* [EXERCISE PROMPT] Reproduce only the lines of the material below that start at the line containing "Definition whole cells" and stop at the line containing "Definition broken (t". Keep both end lines.

┄┄┄┄┄┄

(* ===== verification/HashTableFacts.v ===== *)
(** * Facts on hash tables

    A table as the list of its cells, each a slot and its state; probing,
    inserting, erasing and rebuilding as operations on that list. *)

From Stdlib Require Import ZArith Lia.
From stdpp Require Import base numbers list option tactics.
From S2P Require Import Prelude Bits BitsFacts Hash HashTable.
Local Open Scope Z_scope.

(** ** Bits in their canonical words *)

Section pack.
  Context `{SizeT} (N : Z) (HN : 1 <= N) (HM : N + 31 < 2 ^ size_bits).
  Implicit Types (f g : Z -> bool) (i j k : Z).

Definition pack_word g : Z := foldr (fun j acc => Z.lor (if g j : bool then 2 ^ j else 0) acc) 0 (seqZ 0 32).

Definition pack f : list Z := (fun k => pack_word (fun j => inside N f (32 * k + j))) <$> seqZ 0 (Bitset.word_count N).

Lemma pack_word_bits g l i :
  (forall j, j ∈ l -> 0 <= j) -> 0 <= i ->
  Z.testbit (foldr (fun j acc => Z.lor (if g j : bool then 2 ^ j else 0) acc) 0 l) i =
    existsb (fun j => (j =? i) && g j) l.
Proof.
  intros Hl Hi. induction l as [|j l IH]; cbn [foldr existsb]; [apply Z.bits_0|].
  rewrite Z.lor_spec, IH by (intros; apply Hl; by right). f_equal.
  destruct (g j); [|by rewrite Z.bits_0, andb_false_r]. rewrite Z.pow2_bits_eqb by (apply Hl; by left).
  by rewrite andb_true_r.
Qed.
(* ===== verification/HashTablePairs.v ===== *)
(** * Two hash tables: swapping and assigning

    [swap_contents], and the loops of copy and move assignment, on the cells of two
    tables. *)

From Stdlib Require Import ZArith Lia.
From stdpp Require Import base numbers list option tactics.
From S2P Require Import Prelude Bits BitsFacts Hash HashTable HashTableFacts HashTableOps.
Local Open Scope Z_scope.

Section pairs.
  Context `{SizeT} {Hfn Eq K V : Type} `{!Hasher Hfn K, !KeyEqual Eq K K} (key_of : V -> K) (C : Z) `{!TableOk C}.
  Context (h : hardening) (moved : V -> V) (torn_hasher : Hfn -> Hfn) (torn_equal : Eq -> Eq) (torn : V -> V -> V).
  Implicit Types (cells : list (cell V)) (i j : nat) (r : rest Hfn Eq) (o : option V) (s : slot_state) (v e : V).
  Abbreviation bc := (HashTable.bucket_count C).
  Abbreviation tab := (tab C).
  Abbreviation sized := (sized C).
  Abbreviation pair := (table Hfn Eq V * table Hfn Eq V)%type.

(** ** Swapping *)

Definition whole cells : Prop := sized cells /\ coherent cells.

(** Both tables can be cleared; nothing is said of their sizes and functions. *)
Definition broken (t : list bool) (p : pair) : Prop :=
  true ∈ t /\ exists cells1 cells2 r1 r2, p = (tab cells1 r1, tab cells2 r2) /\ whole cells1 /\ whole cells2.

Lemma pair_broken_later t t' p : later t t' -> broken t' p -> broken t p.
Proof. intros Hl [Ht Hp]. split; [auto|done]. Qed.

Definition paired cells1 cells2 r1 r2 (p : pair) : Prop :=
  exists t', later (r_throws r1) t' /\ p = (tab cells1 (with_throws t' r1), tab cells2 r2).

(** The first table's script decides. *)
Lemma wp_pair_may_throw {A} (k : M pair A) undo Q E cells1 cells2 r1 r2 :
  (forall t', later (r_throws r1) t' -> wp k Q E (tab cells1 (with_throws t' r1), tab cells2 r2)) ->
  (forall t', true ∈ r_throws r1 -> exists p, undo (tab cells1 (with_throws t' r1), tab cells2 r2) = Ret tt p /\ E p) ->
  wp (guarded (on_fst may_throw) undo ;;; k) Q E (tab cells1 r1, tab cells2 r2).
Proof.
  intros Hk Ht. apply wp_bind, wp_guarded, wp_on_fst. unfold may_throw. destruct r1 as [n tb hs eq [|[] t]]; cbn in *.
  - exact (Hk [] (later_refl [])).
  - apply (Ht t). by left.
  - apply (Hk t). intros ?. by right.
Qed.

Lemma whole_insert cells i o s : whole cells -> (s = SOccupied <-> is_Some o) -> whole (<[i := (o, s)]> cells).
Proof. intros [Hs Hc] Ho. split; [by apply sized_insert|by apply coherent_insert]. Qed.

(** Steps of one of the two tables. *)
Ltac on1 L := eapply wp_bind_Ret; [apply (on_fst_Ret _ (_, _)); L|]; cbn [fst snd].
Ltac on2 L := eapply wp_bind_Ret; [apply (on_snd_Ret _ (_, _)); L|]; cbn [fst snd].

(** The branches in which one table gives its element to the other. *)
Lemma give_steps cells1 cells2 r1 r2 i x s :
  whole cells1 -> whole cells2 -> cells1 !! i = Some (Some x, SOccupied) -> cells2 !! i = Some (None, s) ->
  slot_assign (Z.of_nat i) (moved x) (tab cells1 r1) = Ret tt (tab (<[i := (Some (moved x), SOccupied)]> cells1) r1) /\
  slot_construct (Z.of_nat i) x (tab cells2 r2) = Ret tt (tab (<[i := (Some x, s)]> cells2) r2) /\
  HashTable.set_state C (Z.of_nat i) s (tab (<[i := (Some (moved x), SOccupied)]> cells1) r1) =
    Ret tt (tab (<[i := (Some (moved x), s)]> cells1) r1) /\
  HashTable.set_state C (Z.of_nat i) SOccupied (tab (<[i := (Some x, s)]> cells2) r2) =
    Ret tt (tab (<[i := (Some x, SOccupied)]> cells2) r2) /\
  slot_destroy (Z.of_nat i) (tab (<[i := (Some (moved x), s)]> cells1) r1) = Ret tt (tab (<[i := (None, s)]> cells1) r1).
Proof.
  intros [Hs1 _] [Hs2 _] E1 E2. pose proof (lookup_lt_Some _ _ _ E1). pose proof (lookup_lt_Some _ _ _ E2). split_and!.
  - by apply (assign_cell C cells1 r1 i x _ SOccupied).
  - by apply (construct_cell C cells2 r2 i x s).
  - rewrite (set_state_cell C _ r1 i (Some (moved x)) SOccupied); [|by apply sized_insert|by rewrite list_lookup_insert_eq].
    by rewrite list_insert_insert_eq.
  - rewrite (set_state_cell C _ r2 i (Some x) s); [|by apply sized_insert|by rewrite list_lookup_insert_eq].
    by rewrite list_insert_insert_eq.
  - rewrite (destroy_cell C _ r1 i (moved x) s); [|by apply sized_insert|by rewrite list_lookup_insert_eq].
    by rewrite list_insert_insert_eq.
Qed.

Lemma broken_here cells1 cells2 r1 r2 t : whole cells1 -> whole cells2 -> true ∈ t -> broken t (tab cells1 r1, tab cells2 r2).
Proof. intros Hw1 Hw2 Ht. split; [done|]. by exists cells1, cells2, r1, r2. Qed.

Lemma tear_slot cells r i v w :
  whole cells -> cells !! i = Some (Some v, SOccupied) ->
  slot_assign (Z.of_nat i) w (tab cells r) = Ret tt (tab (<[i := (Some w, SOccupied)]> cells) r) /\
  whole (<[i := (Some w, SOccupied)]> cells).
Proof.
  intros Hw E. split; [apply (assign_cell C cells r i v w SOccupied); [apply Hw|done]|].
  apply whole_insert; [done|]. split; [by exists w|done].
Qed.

┄┄┄┄┄┄

* [RESPONSE TO THE TASK]
Definition whole cells : Prop := sized cells /\ coherent cells.

(** Both tables can be cleared; nothing is said of their sizes and functions. *)
Definition broken (t : list bool) (p : pair) : Prop :=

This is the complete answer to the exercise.